Bungie vince una causa storica contro il produttore di cheat di Destiny 2 AimJunkies

Benjy

Volevano fare soldi vendendo loro strumenti per imbrogliare Destino 2 Giocatori. Potrebbero aver finito per creare un precedente legale negli Stati Uniti.

Dopo un processo presso il tribunale federale di Seattle la scorsa settimana, una giuria ha ritenuto la società di vendita di trucchi AimJunkies, insieme alla sua società madre Phoenix Digital e quattro dei suoi dipendenti e appaltatori, responsabili di violazione del copyright e ha concesso il risarcimento dei danni a ciascuno di loro. La giuria ha suddiviso i danni per 63.210 dollari, di cui 20.000 dollari alla stessa Phoenix Digital e poco meno di 11.000 dollari a ciascuno dei quattro individui. Questo è leggermente inferiore ai 65.000 dollari di entrate che gli imputati affermavano di aver generato da 1.400 copie del loro libro. Destino 2 tradire.
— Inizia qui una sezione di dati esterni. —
(** X10. The empty query matches every record: a search for it lists
    the same records, in the same order, as the listing of recent
    contexts with a limit of the size of the store. *)
Theorem search_empty_query_lists_all (type_filter : option ContextType)
  (s : State) :
  search_contexts "" type_filter s
  = get_recent_contexts (Z.of_nat (dict_len (contexts s))) type_filter s.
Proof.
  unfold search_contexts, get_recent_contexts, slice_to.
  assert (E : (0 <=? Z.of_nat (dict_len (contexts s))) = true)
    by (apply Z.leb_le; lia).
  rewrite E, Nat2Z.id.
  assert (Hf : List.filter
                 (fun c => negb (type_excluded type_filter c) &&
                           matches_query (lower "") c)
                 (dict_values (contexts s))
               = List.filter (fun c => negb (type_excluded type_filter c))
                   (dict_values (contexts s))).
  { apply filter_ext. intros c. unfold matches_query. simpl lower.
    rewrite contains_empty. simpl. apply andb_true_r. }
  rewrite Hf. symmetry. apply firstn_all2.
  rewrite sorted_length.
  etransitivity; [apply filter_length_le|].
  unfold dict_values, dict_len. now rewrite length_map.
Qed.

(** X11. A record that was just added is found by a search for its
    title, in whatever case the query is typed, with no type filter or
    with the filter of its type. *)
Theorem added_record_is_found (a : AddArgs) (now : datetime) (s : State)
  (q : string) (type_filter : option ContextType) :
  lower q = lower (a_title a) ->
  of_type type_filter (new_context_item a now) ->
  In (new_context_item a now)
     (search_contexts q type_filter (snd (add_context a now s))).
Proof.
  intros Hq Ht. apply search_contexts_In. split.
  - rewrite contexts_add.
    apply (In_values_get (id (new_context_item a now))), dict_get_set_same.
  - split; [exact Ht|]. left. now apply occurs_lowered_same.
Qed.

Lemma added_record_is_found_witness :
  In (new_context_item Ex.add_gamma Ex.t3)
     (search_contexts "GAMMA" (Some DECISION) Ex.s4).
Proof.
  apply (added_record_is_found Ex.add_gamma Ex.t3 Ex.s2 "GAMMA" (Some DECISION)).
  - reflexivity.
  - intros t [= <-]. reflexivity.
Defined.

(** X12. The record that a call touches heads the listing of recent
    contexts: when every other record of the store was last updated
    strictly before the clock reading of the call, the unfiltered
    listing with a positive limit starts with the record that
    [add_context] created, or that [update_context] updated. *)
Theorem touched_record_heads_recent (s : State) (now : datetime) (limit : Z) :
  dict_wf (contexts s) ->
  0 < limit ->
  (forall a,
      (forall k c, k <> id (new_context_item a now) ->
                   get_context k s = Some c ->
                   datetime_ltb (updated_at c) now = true) ->
      exists tl,
        get_recent_contexts limit None (snd (add_context a now s))
        = new_context_item a now :: tl) /\
  (forall cid p c,
      get_context cid s = Some c ->
      (forall k c', k <> cid -> get_context k s = Some c' ->
                    datetime_ltb (updated_at c') now = true) ->
      exists tl,
        get_recent_contexts limit None (snd (update_context cid p now s))
        = patched p now c :: tl).
Proof.
  intros Hwf Hl.
  assert (Hcut : forall x tl (l : list ContextItem),
             l = x :: tl -> exists tl', slice_to limit l = x :: tl').
  { intros x tl l ->. unfold slice_to.
    assert (E : (0 <=? limit) = true) by (apply Z.leb_le; lia). rewrite E.
    destruct (Z.to_nat limit) as [|n] eqn:En; [lia|]. simpl. eauto. }
  split.
  - intros a Hold. unfold get_recent_contexts. simpl type_excluded.
    rewrite filter_all, contexts_add.
    destruct (touched_record_first (id (new_context_item a now))
                (new_context_item a now) (contexts s) Hwf Hold) as [tl Htl].
    exact (Hcut _ _ _ Htl).
  - intros cid p c Hc Hold. unfold get_recent_contexts. simpl type_excluded.
    rewrite filter_all, (update_found _ _ _ _ _ Hc). simpl contexts.
    destruct (touched_record_first cid (patched p now c) (contexts s) Hwf Hold)
      as [tl Htl].
    exact (Hcut _ _ _ Htl).
Qed.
Sembra che il caso Bungie sia chiuso Ben oltre qualsiasi altro costume da imbroglio nel gioco Questo è stato fatto nel sistema giudiziario americano. Poiché imbrogliare in un gioco online non è illegale di per sé, le società di giochi in genere si affidano agli aspetti anti-imbroglio del Digital Millennium Copyright Act (DMCA) del 1998. Lo stesso hanno fatto i creatori di Grand Theft Auto V, Osservazione e controllo, Arcobaleno seiE fortnite Hanno seguito i loro avversari che barano. Bungie, accettando la sua richiesta post-transazione e poi vincendo la causa sul copyright da parte di una giuria, potrebbe aver fornito ai produttori di giochi un caso su cui puntare in azioni future, e forse più incentivi.
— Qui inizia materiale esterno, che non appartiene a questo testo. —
Lemma suspended_chat_try_gate w :
  Suspended.chat_try env meanwhile req w =
    let '(allowed, m) :=
      checkRateLimit (date_now env) (clientIp req) (globalRateLimit w) (rateLimitMap w) in
    if allowed then Suspended.validated env meanwhile req (set_rateLimitMap m w)
    else (Sent {| status := 429; json := rate_limit_exceeded |}, w).
Proof.
  unfold Suspended.chat_try. rewrite bind_run. unfold rate_limit.
  pose proof (checkRateLimit_rejected (date_now env) (clientIp req)
                (globalRateLimit w) (rateLimitMap w)) as Hrej.
  destruct (checkRateLimit _ _ _ _) as [[] m]; simpl in *; [done |].
  rewrite Hrej by done. by rewrite set_rateLimitMap_id.
Qed.

Lemma suspended_turn_run data um provider endpoint apiKey r w :
  last (Schema.messages data) = Some um →
  provider_config env req = Js.Ok (provider, endpoint, apiKey) →
  prepare_request provider endpoint apiKey
    (default "gpt-5" (Schema.model data)) (Schema.messages data) = Js.Ok r →
  let w1 := meanwhile (log r (set_storage
              (user_message_stored env (Schema.chatId data) um (storage w)) w)) in
  Suspended.turn env meanwhile req data w =
    match fetch env r with
    | Rejected e => (Raised e, w1)
    | Fetched code text document =>
        answer env (Schema.chatId data) (default "gpt-5" (Schema.model data))
          provider (code, text, document) w1
    end.
Proof.
  intros Hlast Hconfig Hreq w1. unfold Suspended.turn.
  rewrite bind_run, (store_user_message_run _ _ _ um) by done.
  rewrite bind_run, Hconfig. simpl.
  rewrite bind_run, Hreq. simpl.
  rewrite bind_run. unfold Suspended.call. by destruct (fetch env r).
Qed.

Lemma suspended_turn_unprepared data um provider endpoint apiKey e w :
  last (Schema.messages data) = Some um →
  provider_config env req = Js.Ok (provider, endpoint, apiKey) →
  prepare_request provider endpoint apiKey
    (default "gpt-5" (Schema.model data)) (Schema.messages data) = Js.Thrown e →
  Suspended.turn env meanwhile req data w
  = (Raised e,
     set_storage (user_message_stored env (Schema.chatId data) um (storage w)) w).
Proof.
  intros Hlast Hconfig Hreq. unfold Suspended.turn.
  rewrite bind_run, (store_user_message_run _ _ _ um) by done.
  rewrite bind_run, Hconfig. simpl.
  by rewrite bind_run, Hreq.
Qed.

(** A turn that ends before the provider call is the turn of [Routes.chat];
    one that reaches it resumes in the world the other requests left. *)
Lemma suspended_chat_cases w :
  (Suspended.chat env meanwhile req w = chat env req w
   ∧ status (chat env req w).1 ≠ 200
   ∧ (storage (chat env req w).2 = storage w
      ∨ ∃ data c um,
          Storage.getChat (Schema.chatId data) (storage w) = Some c
          ∧ storage (chat env req w).2
            = user_message_stored env (Schema.chatId data) um (storage w)))
  ∨ ∃ m data c um provider r,
      Schema.safeParse (body req) = Schema.Valid data
      ∧ Storage.getChat (Schema.chatId data) (storage w) = Some c
      ∧ last (Schema.messages data) = Some um
      ∧ Suspended.chat env meanwhile req w =
          let w1 := meanwhile (log r (set_storage
                      (user_message_stored env (Schema.chatId data) um (storage w))
                      (set_rateLimitMap m w))) in
          settle match fetch env r with
                 | Rejected e => (Raised e, w1)
                 | Fetched code text document =>
                     answer env (Schema.chatId data)
                       (default "gpt-5" (Schema.model data)) provider
                       (code, text, document) w1
                 end.
Proof.
  unfold Suspended.chat, chat. rewrite suspended_chat_try_gate, chat_try_gate.
  destruct (checkRateLimit _ _ _ _) as [[] m].
  2:{ left. simpl. split; [done |]. split; [done | by left]. }
  unfold Suspended.validated, validated.
  destruct (Schema.safeParse (body req)) as [data | errors] eqn:Hvalid.
  2:{ left. simpl. split; [done |]. split; [done | by left]. }
  rewrite !bind_run. cbn [getChat storage set_rateLimitMap].
  destruct (Storage.getChat (Schema.chatId data) (storage w)) as [c |] eqn:Hchat.
  2:{ left. simpl. split; [done |]. split; [done | by left]. }
  destruct (last (Schema.messages data)) as [um |] eqn:Hlast.
  2:{ left. apply last_None in Hlast. unfold Suspended.turn, turn.
      rewrite Hlast. simpl. split; [done |]. split; [done | by left]. }
  destruct (safeParse_object _ _ Hvalid) as [fields Hbody].
  pose proof (provider_config_object env req fields Hbody) as Hconfig.
  destruct (prepare_request_cases
              (Js.or (Js.lookup_field "provider" fields) (Js.Str "github"))
              (Js.or (Js.lookup_field "endpoint" fields) (Js.Str DEFAULT_ENDPOINTS_github))
              (Js.or (Js.lookup_field "apiKey" fields) (Js.Str (GITHUB_TOKEN env)))
              (default "gpt-5" (Schema.model data)) _ _ Hlast)
    as [[r Hrequest] | Hrequest].
  - right. eexists m, data, c, um, _, r. repeat (split; [done |]).
    by rewrite (suspended_turn_run data um _ _ _ r _ Hlast Hconfig Hrequest).
  - left.
    rewrite (suspended_turn_unprepared data um _ _ _ _ _ Hlast Hconfig Hrequest).
    rewrite (turn_unprepared env req data um _ _ _ _ _ Hlast Hconfig Hrequest).
    simpl. split; [done |]. split; [done |]. right. by exists data, c, um.
Qed.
AimJunkies può ancora appellarsi al verdetto della giuria; Il fondatore di Phoenix Digital, David Schafer, ne ha parlato a Steven Totilo Piani per combattere l’arbitro. Un lodo arbitrale separato incentrato sulle violazioni del DMCA, che ha assegnato a Bungie 4,4 milioni di dollari in danni e commissioni da AimJunkies, rimane in appello, con AimJunkies reclamo L’arbitro ha “palesemente ignorato” i termini dell’arbitrato.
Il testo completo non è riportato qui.